**Brief:** From the entries below, return only the lines starting at the one that contains "fromMarkdown content ≫= fun node =>" and ending at the one that contains "(** The range", exactly as they stand.

**Records for this exercise:**
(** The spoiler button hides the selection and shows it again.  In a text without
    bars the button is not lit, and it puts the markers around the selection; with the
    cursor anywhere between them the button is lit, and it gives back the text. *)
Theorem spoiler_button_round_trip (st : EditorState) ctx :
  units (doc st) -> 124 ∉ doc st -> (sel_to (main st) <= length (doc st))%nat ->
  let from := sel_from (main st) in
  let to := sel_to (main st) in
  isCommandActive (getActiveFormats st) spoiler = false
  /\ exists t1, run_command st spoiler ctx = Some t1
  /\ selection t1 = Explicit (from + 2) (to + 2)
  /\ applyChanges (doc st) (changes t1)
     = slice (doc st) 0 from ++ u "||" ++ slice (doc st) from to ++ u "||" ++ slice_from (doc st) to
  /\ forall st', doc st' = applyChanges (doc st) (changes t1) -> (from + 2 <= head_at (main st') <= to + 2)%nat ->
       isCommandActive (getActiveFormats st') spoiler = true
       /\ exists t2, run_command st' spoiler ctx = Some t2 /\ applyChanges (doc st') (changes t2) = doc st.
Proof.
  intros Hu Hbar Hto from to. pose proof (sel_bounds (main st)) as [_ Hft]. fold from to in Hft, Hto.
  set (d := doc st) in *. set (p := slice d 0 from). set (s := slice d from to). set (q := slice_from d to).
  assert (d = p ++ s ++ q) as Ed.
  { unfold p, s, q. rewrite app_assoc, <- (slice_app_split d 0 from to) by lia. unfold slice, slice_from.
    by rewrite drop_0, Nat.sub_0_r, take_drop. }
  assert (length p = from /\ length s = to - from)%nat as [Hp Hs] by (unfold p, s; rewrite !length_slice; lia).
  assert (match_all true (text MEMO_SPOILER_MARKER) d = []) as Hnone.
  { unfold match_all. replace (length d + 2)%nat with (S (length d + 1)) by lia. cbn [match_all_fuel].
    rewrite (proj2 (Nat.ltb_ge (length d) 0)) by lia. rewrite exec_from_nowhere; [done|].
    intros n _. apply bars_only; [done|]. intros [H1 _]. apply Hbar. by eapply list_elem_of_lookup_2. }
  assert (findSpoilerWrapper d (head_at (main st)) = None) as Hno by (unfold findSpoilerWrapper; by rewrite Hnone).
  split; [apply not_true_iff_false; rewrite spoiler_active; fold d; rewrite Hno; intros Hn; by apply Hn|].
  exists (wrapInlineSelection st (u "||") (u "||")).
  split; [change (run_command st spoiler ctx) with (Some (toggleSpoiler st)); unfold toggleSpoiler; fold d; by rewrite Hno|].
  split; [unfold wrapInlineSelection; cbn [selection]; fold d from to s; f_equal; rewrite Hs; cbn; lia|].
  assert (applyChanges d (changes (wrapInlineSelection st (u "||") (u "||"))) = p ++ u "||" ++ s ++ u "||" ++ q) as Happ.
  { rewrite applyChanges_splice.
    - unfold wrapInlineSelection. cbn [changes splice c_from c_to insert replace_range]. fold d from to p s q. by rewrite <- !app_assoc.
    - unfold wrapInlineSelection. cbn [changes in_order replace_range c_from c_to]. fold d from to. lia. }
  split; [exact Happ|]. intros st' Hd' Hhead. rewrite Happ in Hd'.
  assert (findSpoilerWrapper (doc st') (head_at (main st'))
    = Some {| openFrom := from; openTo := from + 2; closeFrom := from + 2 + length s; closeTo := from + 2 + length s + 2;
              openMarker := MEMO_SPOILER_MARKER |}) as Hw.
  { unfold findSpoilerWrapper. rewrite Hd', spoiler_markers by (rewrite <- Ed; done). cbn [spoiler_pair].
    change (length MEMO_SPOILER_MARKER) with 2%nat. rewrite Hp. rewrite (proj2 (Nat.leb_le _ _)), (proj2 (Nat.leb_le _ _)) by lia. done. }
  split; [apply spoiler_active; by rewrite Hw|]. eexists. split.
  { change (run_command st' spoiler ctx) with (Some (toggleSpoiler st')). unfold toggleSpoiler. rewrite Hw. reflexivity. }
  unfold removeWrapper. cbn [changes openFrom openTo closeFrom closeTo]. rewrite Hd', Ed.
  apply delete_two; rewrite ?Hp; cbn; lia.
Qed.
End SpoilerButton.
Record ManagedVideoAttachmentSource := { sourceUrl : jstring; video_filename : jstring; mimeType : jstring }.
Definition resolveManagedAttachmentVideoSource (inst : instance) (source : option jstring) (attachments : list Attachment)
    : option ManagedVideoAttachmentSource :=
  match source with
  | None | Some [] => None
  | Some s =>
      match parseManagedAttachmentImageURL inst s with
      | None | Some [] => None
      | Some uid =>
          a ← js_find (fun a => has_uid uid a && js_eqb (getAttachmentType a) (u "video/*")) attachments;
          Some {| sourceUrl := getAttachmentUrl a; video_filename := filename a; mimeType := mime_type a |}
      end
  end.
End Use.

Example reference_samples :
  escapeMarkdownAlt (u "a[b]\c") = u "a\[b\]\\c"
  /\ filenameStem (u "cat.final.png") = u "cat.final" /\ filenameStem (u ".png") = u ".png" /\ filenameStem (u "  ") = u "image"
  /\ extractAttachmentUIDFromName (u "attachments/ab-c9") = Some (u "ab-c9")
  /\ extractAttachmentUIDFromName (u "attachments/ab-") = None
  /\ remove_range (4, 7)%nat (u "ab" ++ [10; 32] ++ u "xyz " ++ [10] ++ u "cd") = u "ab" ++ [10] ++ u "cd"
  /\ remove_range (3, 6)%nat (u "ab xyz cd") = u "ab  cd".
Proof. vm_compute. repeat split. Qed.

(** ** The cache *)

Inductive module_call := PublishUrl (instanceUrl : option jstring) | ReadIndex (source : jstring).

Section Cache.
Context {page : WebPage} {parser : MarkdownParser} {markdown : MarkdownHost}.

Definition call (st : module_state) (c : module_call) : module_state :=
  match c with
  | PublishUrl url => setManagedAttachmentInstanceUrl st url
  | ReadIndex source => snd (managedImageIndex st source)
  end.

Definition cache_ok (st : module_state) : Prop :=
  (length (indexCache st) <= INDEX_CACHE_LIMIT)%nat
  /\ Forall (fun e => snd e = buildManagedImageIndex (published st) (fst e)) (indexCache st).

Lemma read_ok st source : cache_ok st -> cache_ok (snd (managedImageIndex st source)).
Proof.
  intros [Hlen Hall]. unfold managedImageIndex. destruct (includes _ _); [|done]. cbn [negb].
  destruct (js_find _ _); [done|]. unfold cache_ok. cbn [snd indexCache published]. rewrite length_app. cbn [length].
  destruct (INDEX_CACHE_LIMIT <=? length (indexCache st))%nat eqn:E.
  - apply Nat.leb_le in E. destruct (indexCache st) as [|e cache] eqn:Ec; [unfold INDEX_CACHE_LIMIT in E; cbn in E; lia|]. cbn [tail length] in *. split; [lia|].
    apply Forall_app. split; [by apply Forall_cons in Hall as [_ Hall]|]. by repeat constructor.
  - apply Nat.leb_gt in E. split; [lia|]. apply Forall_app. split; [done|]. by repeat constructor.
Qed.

==

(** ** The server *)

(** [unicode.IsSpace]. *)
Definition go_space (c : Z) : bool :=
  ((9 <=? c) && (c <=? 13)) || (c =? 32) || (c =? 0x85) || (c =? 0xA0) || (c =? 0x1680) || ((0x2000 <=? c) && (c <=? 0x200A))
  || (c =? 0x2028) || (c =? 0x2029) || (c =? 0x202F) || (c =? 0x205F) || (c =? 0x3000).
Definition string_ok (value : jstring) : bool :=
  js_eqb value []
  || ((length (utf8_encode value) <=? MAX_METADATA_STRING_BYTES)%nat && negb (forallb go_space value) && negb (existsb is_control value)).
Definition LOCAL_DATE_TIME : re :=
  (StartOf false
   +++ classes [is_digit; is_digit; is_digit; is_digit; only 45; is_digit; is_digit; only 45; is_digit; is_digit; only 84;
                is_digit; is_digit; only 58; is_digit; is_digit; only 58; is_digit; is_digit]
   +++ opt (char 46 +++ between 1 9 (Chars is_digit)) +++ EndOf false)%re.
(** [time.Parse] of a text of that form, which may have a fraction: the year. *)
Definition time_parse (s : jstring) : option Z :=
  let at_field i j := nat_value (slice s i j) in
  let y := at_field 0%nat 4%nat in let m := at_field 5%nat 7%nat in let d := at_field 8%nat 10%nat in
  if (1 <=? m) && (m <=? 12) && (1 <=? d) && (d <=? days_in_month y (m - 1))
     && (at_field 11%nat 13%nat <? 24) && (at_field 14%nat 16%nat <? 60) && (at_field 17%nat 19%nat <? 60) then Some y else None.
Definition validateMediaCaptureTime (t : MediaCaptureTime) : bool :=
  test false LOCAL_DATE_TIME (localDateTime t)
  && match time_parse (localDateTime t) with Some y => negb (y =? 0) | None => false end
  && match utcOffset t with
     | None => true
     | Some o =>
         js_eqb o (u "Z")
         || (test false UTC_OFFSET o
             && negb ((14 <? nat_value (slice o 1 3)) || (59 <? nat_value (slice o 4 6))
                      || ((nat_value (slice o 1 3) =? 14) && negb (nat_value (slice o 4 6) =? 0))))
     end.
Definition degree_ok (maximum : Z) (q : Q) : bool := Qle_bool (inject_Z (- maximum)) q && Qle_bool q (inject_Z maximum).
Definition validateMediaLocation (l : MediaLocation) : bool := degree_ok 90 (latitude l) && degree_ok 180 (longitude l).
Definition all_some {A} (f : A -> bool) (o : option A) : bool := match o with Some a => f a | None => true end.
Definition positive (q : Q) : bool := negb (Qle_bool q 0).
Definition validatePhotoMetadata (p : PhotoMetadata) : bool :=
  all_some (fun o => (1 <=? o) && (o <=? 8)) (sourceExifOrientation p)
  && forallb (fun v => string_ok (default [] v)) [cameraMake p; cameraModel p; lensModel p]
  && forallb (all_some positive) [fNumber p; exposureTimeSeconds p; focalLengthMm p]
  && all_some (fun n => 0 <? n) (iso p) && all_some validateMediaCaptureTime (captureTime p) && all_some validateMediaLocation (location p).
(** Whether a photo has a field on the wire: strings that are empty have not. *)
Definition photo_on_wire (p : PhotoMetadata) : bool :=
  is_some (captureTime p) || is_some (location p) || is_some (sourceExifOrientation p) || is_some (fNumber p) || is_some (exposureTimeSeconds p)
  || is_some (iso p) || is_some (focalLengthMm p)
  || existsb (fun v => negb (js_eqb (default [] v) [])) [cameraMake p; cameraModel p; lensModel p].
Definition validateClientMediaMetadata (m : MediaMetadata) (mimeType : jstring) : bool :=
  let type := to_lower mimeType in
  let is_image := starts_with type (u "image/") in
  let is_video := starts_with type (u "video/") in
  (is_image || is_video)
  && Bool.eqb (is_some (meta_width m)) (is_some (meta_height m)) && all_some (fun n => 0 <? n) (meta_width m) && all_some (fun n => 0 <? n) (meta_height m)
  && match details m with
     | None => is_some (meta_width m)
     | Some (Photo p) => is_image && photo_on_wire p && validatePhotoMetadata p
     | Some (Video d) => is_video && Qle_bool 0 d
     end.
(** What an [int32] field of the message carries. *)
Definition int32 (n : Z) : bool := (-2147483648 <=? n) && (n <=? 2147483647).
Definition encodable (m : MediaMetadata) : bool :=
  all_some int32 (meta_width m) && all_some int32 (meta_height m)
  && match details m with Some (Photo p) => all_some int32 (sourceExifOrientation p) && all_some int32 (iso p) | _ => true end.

==

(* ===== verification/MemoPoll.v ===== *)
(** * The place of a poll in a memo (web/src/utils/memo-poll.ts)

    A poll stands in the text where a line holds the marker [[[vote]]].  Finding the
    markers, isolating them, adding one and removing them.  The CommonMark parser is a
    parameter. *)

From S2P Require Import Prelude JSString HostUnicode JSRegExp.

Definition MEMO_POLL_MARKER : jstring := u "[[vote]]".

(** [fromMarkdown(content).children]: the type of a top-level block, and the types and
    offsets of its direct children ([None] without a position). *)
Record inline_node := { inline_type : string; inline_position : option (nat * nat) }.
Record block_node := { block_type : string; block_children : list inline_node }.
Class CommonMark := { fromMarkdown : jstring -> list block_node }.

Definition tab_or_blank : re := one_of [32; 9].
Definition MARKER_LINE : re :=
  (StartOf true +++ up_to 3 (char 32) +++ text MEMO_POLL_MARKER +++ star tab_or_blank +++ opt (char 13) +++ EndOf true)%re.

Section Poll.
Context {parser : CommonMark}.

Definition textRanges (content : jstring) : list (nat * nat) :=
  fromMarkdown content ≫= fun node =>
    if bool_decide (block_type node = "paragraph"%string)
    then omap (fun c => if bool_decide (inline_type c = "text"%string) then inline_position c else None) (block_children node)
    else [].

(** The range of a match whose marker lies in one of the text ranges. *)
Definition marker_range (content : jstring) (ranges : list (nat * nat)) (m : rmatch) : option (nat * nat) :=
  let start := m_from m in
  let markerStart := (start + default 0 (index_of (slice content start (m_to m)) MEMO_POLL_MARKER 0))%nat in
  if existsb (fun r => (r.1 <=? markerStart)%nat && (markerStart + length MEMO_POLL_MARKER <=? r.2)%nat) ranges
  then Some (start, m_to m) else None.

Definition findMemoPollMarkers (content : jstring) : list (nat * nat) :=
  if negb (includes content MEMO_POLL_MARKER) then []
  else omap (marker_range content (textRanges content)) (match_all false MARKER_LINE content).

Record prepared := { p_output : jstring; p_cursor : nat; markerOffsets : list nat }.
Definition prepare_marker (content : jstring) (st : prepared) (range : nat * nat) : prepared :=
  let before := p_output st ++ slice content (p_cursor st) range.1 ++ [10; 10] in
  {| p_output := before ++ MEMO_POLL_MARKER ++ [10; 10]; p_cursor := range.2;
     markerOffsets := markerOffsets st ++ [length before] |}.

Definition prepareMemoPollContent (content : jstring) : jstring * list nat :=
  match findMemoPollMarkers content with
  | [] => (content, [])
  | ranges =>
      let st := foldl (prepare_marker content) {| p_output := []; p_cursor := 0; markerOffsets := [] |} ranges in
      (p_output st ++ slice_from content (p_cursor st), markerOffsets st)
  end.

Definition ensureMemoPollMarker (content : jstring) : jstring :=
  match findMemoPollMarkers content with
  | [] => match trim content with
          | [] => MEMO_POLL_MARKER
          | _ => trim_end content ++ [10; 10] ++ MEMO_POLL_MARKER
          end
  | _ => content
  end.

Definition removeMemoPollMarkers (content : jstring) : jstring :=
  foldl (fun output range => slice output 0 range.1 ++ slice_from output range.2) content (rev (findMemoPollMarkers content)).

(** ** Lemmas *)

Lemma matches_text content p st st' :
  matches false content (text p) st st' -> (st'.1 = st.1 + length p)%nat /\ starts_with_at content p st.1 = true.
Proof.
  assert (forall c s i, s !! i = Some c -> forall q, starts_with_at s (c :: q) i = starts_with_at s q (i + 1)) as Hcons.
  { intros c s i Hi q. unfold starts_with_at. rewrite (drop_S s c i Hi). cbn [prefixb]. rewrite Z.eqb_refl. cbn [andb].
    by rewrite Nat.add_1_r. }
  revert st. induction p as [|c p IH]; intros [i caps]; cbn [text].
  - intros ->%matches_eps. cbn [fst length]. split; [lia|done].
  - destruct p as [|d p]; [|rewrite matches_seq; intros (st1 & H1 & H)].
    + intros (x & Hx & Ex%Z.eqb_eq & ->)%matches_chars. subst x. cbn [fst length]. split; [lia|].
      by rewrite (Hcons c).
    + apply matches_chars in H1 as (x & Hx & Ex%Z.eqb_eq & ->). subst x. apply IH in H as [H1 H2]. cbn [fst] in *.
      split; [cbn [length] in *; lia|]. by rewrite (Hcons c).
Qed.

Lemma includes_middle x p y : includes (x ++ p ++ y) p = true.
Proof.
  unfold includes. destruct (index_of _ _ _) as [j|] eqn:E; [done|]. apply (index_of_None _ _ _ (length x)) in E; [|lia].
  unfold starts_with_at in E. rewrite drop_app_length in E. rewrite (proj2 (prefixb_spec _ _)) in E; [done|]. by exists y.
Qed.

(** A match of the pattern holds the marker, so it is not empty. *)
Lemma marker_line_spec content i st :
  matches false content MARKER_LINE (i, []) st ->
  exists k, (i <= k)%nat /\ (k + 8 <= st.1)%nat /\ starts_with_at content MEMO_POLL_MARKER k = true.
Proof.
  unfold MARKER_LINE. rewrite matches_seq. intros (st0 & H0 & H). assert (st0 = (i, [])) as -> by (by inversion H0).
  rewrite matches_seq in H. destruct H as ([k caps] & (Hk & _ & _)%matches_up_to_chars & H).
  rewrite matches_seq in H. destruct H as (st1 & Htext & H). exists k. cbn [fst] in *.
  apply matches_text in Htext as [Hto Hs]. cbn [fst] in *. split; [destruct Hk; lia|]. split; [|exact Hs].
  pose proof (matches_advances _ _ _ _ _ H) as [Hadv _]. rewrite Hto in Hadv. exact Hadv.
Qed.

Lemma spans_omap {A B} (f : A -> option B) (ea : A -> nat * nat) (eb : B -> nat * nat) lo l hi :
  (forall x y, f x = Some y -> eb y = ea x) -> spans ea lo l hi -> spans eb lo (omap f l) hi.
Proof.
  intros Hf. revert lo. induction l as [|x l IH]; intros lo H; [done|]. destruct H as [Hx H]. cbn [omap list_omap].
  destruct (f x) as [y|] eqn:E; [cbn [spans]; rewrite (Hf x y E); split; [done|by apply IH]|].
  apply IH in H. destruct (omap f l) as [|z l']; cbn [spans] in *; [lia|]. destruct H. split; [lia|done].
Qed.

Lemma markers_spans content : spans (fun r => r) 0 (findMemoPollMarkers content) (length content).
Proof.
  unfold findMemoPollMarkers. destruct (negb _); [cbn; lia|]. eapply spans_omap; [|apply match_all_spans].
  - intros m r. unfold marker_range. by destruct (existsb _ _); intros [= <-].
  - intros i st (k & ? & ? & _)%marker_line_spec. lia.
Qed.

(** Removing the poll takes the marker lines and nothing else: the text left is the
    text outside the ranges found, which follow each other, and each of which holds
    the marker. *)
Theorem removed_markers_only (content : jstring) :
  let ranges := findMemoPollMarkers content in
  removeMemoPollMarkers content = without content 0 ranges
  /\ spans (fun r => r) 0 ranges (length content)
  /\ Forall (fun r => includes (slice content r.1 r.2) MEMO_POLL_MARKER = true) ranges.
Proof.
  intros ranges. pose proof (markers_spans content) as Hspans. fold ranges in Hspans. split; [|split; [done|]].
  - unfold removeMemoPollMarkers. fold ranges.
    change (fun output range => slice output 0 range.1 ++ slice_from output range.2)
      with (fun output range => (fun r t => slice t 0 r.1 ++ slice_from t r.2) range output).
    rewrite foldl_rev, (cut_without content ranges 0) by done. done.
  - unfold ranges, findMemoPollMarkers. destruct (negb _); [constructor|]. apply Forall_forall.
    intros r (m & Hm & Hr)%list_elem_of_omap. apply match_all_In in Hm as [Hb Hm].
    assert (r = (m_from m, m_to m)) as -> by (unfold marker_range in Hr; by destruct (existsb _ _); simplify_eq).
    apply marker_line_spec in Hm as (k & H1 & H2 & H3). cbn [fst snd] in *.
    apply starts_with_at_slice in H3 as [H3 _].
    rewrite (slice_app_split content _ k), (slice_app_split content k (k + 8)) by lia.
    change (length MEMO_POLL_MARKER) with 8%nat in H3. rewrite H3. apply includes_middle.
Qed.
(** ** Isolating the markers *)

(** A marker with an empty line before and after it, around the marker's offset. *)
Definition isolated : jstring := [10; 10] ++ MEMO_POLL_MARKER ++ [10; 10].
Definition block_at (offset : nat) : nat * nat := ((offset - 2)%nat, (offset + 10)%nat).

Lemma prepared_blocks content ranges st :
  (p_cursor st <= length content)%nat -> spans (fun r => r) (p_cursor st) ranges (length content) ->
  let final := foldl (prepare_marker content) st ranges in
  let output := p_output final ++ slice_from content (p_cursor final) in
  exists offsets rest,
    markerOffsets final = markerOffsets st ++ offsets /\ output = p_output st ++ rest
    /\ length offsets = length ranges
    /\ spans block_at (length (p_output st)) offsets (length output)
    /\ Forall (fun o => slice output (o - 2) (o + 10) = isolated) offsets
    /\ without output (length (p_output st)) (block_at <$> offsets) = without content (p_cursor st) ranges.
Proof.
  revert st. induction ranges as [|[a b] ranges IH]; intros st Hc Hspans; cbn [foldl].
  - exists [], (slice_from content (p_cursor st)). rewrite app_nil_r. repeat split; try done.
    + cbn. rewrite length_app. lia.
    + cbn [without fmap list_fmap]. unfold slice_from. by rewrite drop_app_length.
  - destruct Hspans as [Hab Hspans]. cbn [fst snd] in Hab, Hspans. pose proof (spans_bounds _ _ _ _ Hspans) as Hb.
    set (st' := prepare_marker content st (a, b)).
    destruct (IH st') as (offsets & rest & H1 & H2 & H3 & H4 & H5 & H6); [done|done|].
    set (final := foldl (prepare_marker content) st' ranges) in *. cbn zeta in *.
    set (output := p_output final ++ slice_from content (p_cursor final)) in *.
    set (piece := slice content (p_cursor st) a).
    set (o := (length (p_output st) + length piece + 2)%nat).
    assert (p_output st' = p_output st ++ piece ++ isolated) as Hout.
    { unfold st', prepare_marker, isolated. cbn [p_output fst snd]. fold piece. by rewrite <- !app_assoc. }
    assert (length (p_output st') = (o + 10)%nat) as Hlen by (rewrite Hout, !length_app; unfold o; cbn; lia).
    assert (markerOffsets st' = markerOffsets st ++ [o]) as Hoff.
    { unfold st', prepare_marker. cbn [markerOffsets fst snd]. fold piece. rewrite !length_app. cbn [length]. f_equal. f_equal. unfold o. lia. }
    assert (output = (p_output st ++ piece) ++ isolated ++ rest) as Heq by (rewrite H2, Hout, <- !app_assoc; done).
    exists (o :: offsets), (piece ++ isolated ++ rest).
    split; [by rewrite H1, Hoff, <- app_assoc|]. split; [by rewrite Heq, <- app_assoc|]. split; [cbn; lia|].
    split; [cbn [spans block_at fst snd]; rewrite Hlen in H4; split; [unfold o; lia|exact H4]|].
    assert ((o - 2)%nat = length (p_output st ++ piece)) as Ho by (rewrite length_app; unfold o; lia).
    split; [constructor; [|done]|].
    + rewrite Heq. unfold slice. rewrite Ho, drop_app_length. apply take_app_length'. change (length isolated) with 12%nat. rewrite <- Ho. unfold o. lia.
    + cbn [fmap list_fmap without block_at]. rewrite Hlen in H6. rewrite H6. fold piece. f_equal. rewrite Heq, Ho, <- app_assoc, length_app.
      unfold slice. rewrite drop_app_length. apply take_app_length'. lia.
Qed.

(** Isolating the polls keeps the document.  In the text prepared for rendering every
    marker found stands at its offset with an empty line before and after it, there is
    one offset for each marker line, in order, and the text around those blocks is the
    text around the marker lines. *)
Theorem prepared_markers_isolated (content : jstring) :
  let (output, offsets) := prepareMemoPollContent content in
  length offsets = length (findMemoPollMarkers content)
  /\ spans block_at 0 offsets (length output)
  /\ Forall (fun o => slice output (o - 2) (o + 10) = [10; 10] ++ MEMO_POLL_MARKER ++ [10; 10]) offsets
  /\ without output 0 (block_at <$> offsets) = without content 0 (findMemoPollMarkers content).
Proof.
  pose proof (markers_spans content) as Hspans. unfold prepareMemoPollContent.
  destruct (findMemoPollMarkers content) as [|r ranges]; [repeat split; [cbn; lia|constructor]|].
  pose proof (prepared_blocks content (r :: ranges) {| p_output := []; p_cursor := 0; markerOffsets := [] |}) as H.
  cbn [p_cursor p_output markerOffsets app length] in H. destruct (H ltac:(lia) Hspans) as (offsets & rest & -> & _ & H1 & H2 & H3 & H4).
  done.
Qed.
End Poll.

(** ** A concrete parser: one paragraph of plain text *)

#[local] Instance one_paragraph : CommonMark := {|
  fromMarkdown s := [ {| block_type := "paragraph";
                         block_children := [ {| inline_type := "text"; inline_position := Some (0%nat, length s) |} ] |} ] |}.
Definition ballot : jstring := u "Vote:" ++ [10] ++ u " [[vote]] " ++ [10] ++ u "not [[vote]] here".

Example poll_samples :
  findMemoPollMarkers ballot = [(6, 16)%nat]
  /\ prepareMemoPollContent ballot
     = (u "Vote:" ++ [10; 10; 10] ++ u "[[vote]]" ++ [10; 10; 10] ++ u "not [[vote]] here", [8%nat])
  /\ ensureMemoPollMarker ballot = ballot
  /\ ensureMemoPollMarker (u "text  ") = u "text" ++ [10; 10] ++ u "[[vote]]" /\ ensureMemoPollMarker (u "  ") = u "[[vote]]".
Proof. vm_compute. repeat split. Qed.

**Response:**
  fromMarkdown content ≫= fun node =>
    if bool_decide (block_type node = "paragraph"%string)
    then omap (fun c => if bool_decide (inline_type c = "text"%string) then inline_position c else None) (block_children node)
    else [].

(** The range of a match whose marker lies in one of the text ranges. *)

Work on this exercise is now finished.